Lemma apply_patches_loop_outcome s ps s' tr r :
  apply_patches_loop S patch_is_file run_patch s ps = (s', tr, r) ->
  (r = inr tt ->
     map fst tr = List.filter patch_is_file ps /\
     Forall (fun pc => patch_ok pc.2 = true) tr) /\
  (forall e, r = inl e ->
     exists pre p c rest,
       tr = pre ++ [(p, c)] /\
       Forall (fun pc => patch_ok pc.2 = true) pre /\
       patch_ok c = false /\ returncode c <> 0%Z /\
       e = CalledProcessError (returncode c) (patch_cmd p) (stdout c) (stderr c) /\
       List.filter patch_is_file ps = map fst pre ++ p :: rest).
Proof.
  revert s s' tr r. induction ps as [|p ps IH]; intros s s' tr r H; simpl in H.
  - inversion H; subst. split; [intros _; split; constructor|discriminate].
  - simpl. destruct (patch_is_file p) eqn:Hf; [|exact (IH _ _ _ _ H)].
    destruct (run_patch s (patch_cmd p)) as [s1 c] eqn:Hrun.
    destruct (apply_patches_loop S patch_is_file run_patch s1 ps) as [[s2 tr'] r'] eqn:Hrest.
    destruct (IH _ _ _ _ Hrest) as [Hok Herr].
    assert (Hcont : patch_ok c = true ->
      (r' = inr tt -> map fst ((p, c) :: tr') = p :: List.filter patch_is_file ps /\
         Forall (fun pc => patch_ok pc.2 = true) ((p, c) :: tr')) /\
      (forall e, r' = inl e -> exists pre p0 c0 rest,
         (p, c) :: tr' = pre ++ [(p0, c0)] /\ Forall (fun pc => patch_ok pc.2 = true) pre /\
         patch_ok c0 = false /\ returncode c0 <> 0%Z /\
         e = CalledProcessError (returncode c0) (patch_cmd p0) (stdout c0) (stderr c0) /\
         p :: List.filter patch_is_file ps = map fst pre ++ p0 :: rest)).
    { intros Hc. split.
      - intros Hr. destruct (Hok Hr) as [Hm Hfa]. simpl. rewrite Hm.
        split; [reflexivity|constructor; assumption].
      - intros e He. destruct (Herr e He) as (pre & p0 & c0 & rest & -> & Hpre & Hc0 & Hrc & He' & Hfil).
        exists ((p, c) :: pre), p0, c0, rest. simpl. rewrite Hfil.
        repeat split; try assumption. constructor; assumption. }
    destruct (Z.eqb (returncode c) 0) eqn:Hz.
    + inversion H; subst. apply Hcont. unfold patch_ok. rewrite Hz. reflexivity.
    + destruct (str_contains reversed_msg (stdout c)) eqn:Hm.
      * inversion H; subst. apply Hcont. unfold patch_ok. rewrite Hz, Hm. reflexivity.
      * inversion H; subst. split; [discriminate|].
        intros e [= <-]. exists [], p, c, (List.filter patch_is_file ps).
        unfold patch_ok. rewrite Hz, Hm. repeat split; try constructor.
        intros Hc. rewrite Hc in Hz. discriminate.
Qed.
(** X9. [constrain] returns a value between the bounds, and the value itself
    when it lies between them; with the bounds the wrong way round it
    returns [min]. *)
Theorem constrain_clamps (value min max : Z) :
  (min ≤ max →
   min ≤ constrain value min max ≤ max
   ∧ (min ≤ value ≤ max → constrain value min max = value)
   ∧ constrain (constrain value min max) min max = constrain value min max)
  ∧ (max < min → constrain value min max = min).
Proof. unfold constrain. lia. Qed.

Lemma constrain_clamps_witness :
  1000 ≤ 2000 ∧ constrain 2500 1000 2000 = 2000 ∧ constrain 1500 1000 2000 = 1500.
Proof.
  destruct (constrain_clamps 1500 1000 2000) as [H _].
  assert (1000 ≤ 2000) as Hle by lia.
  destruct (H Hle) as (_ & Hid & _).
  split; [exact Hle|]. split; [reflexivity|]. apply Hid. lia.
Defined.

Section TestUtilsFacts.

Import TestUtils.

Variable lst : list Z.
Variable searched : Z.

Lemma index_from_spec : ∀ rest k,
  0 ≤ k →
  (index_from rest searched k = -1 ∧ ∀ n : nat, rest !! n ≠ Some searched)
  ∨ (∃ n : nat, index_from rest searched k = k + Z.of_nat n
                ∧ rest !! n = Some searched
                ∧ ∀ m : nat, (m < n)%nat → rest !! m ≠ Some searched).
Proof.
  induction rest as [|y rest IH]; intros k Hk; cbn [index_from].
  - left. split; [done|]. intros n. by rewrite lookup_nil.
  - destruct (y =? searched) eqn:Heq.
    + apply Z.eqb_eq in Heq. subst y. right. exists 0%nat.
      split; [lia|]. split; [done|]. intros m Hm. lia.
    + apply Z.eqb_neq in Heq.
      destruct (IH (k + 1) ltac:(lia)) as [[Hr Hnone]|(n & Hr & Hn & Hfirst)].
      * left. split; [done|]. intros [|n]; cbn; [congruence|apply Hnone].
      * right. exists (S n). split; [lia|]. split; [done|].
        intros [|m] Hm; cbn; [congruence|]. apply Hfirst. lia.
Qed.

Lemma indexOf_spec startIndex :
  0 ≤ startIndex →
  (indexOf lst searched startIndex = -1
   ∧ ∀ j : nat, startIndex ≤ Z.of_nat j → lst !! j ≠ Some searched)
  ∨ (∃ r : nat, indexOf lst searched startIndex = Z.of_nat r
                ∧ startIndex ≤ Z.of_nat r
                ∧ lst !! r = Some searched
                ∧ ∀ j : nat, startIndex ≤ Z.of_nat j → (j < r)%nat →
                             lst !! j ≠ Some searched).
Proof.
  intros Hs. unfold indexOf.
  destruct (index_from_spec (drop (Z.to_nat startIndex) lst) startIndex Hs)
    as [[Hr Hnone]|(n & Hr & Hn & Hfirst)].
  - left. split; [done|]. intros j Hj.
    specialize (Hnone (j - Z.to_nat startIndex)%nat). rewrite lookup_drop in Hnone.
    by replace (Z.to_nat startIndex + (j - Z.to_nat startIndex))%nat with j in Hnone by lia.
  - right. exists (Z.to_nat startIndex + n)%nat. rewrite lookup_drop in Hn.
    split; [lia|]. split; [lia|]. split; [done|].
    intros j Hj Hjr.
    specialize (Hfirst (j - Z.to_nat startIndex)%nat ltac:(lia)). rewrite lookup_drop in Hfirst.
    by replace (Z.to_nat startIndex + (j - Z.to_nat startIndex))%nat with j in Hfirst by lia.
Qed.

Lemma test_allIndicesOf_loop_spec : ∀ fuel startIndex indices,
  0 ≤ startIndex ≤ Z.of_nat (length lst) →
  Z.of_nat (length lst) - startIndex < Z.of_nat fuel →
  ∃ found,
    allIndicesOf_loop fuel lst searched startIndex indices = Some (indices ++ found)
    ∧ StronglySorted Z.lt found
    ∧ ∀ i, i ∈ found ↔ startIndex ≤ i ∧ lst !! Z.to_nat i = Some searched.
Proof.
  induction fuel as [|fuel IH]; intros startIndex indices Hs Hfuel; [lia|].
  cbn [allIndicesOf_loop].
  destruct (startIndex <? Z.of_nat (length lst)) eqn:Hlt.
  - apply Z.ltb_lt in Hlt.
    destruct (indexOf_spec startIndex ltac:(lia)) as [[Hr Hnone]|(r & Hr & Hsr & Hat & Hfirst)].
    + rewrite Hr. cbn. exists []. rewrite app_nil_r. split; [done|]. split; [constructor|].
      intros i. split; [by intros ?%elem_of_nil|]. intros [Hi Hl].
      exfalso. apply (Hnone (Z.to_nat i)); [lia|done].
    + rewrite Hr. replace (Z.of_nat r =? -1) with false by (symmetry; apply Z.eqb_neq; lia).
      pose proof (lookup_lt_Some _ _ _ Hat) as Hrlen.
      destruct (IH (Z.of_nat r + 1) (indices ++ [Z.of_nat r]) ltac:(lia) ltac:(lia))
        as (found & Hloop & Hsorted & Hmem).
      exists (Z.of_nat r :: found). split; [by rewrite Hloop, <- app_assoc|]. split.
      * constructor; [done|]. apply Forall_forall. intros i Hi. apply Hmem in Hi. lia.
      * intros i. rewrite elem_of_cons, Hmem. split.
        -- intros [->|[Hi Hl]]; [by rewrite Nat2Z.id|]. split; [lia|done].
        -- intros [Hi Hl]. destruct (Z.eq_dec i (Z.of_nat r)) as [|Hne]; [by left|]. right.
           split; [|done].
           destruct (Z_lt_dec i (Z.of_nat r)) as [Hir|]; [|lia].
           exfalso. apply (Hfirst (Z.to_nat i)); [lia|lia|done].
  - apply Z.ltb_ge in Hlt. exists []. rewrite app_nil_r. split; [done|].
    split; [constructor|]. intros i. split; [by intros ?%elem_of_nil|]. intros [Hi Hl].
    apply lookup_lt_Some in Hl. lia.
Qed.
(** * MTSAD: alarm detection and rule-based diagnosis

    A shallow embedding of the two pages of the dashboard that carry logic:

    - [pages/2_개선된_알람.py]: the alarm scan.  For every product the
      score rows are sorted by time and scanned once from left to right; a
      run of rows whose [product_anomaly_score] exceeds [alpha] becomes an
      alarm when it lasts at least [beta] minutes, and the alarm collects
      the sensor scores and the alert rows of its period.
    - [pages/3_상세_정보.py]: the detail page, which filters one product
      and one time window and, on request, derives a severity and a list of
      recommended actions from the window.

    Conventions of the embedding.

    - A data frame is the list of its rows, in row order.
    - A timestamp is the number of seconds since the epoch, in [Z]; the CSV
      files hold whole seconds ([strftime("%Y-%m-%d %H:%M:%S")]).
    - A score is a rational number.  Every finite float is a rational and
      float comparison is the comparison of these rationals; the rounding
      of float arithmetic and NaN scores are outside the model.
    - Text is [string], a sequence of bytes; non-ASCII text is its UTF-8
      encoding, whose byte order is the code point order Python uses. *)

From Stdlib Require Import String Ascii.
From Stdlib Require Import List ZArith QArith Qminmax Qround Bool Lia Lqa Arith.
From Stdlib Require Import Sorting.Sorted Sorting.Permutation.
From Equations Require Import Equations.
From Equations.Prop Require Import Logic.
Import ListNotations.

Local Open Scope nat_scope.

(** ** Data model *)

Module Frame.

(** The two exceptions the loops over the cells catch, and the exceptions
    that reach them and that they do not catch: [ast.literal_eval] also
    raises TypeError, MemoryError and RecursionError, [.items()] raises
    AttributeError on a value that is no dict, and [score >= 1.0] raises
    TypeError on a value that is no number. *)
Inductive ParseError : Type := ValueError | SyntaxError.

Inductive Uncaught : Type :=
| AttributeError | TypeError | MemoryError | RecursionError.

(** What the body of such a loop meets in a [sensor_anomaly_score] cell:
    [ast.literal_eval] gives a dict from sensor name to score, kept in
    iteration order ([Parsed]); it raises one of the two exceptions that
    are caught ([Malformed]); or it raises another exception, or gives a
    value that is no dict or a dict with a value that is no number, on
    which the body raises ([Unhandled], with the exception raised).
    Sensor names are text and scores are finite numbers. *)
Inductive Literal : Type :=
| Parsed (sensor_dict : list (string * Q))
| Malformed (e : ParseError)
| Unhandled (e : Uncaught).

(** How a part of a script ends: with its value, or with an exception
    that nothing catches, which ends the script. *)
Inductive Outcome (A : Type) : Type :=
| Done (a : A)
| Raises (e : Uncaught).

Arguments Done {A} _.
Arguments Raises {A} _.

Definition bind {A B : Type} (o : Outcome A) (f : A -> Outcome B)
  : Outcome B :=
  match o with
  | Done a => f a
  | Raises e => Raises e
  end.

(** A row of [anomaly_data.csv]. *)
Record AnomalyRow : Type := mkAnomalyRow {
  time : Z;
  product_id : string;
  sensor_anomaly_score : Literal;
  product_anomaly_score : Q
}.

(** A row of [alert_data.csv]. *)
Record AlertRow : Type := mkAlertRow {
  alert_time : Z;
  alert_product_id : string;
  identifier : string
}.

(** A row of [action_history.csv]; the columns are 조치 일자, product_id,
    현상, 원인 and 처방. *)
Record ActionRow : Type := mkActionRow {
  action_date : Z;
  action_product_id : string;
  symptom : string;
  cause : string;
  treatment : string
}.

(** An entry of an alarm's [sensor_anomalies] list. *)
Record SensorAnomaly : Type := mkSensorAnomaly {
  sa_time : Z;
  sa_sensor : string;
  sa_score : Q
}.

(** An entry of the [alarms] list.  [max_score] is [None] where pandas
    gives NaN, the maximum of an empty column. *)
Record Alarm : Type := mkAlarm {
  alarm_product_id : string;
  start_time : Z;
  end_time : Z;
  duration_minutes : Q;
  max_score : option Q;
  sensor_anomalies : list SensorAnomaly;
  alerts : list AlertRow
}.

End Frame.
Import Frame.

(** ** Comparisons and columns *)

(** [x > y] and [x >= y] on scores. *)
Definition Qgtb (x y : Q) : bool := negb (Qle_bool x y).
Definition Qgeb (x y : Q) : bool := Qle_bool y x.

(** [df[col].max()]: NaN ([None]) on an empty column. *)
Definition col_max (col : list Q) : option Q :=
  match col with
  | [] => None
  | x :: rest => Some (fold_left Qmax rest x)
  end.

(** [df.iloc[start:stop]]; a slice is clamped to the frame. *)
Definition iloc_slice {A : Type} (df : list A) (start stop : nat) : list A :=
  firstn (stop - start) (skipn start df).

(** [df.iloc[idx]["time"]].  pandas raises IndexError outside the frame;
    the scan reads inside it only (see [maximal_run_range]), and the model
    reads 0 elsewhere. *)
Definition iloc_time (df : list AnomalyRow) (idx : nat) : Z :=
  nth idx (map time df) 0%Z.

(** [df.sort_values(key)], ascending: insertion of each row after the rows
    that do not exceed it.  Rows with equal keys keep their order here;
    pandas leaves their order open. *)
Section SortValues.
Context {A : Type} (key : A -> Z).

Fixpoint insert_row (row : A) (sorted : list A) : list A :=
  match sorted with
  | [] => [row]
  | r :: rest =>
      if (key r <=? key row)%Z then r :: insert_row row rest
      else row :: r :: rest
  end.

● ● ● ●

YOUR OBJECTIVE – Could you transcribe the entries above word for word, from the line with "cbn [allIndicesOf_loop]." down to the line with "apply Z.eqb_neq; lia).", keeping both?

RESULT –
  cbn [allIndicesOf_loop].
  destruct (startIndex <? Z.of_nat (length lst)) eqn:Hlt.
  - apply Z.ltb_lt in Hlt.
    destruct (indexOf_spec startIndex ltac:(lia)) as [[Hr Hnone]|(r & Hr & Hsr & Hat & Hfirst)].
    + rewrite Hr. cbn. exists []. rewrite app_nil_r. split; [done|]. split; [constructor|].
      intros i. split; [by intros ?%elem_of_nil|]. intros [Hi Hl].
      exfalso. apply (Hnone (Z.to_nat i)); [lia|done].
    + rewrite Hr. replace (Z.of_nat r =? -1) with false by (symmetry; apply Z.eqb_neq; lia).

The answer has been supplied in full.